Selain faktor pasokan, Fahmy menyebut potensi kenaikan harga juga dipengaruhi oleh lokasi terjadinya perang yang berada di Timur Tengah, dekat dengan Selat Hormuz. Area tersebut merupakan jalur perdagangan dunia, termasuk untuk pengangkutan minyak sehingga ada potensi terhambatnya pengiriman pasokan dunia.
“Kalau pasokan berkurang maka harga berpotensi melonjak,” ujarnya.
Tidak hanya kenaikan harga dunia, perang ini juga berpotensi menyebabkan masalah baru bagi Indonesia yang merupakan net importir minyak, jika harga melampaui US$ 100 per barel. Masalah tersebut berkaitan dengan penetapan harga bahan bakar minyak (BBM) subsidi dan beban terhadap anggaran pendapatan dan belanja negara (APBN).

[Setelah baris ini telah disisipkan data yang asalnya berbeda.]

(** A driver that never runs out of memory for objects; sets are allocated from a
    new pool that has room for them. *)
Class DriverSucceeds `{VM : Vma} `{V : Vk} `{VO : !VkObjects} : Prop := {
  fence_created : ∀ s, is_Some (snd (vkCreateFence s));
  semaphore_created : ∀ s, is_Some (snd (vkCreateSemaphore s));
  image_created : ∀ m w h f u, is_Some (snd (vmaCreateImage m w h f u));
  image_view_created : ∀ m i, is_Some (snd (vkCreateImageView m i));
  sampler_created : ∀ m p, is_Some (snd (vkCreateSampler m p));
  descriptor_pool_created : ∀ m l n, is_Some (snd (vkCreateDescriptorPool m l n));
  descriptor_sets_created : ∀ m sizes max p ls, snd (vkCreateDescriptorPool m sizes max) = Some p → fits sizes max ls →
    is_Some (snd (vkAllocateDescriptorSets (fst (vkCreateDescriptorPool m sizes max)) p ls));
  framebuffer_created : ∀ m l w h, is_Some (snd (vkCreateFramebuffer m l w h));
  pipeline_created : ∀ m, is_Some (snd (vkCreateGraphicsPipelines m));
  command_pool_created : ∀ m f, is_Some (snd (vkCreateCommandPool m f)) }.

(** The fences a renderer uses for its own copies, those of its frames, and the
    images of the swapchain. *)
Record fence_state := mkFences { fs_scratch : list Z; fs_frames : list Z; fs_images : nat }.

#[export] Instance fence_elem : ElemOf Z fence_state := λ f F, f ∈ fs_scratch F.

Definition add_fence (f : Z) (F : fence_state) : fence_state := mkFences (f :: fs_scratch F) (fs_frames F) (fs_images F).

Definition add_frames (l : list Z) (F : fence_state) : fence_state := mkFences (fs_scratch F) (l ++ fs_frames F) (fs_images F).

Lemma elem_of_add_fence f F : f ∈ add_fence f F.
Proof. by left. Qed.
#[export] Hint Resolve elem_of_add_fence : topaz.

Record device := mkDevice { d_mem : memory; d_fences : fence_state }.

Section Runs.
Context `{BC : BuildConfig} `{VM : Vma} {VMS : VmaSpec} {VMU : VmaSucceeds} `{V : Vk} {VS : VkSpec} `{VO : !VkObjects} `{TG : Target}.
Implicit Types (d : device) (mem : memory) (F : fence_state) (w : vkworld).

(** Nothing is left on the device between two operations: each waits for what
    it has submitted.  The fences of frames are not used for anything else. *)
Record represents d w : Prop := mkRepresents {
  rp_mem : stores (d_mem d) w;
  rp_fences : ∀ f, f ∈ d_fences d → f ∈ fences (v_sync w) ∧ f ∉ fs_frames (d_fences d);
  rp_frames : ∀ f, f ∈ fs_frames (d_fences d) → f ∈ fences (v_sync w) ∧ signalled (v_sync w) f = true;
  rp_images : images (v_sync w) = fs_images (d_fences d);
  rp_idle : ∀ p, p ∉ pending (v_sync w) }.

Definition runs {A} d (m : ST vkworld A) (Q : A → device → Prop) : Prop :=
  ∀ w, represents d w → ∃ a d' w', m w = Ok (a, w') ∧ represents d' w' ∧ Q a d'.

(** ** Structure *)

Lemma runs_ret {A} d (a : A) (Q : A → device → Prop) : Q a d → runs d (mret a) Q.
Proof. intros H w Hw. by exists a, d, w. Qed.

Lemma runs_bind {A B} d (m : ST vkworld A) (f : A → ST vkworld B) P Q :
  runs d m P → (∀ a d', P a d' → runs d' (f a) Q) → runs d (m ≫= f) Q.
Proof.
  intros Hm Hf w Hw. destruct (Hm w Hw) as (a & d1 & w1 & E1 & H1 & P1).
  destruct (Hf a d1 P1 w1 H1) as (b & d2 & w2 & E2 & H2 & Q2). exists b, d2, w2. by rewrite (st_bind_Ok _ _ _ _ _ E1).
Qed.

“BBM subsidi seperti Pertalite dan Solar kalau harganya tidak dinaikkan maka akan membebani APBN karena jumlah subsidinya cukup besar. Tapi jika harganya dinaikkan akan berbahaya bagi perekonomian Indonesia karena menaikkan inflasi dan menurunkan daya beli,” ucapnya.
Kendati demikian, dia menyampaikan jika harga minyak dunia masih berada di angka US$ 90 per barel, maka pemerintah masih bisa mempertahankan subsidi tanpa harus menaikkan harganya. Berbeda dengan BBM subsidi, dia menyebut pergerakan harga minyak dunia melampaui US$ 100 per barel tidak akan berpengaruh terhadap BBM non-subsidi.
“Karena penetapan harganya sesuai dengan mekanisme pasar,” katanya.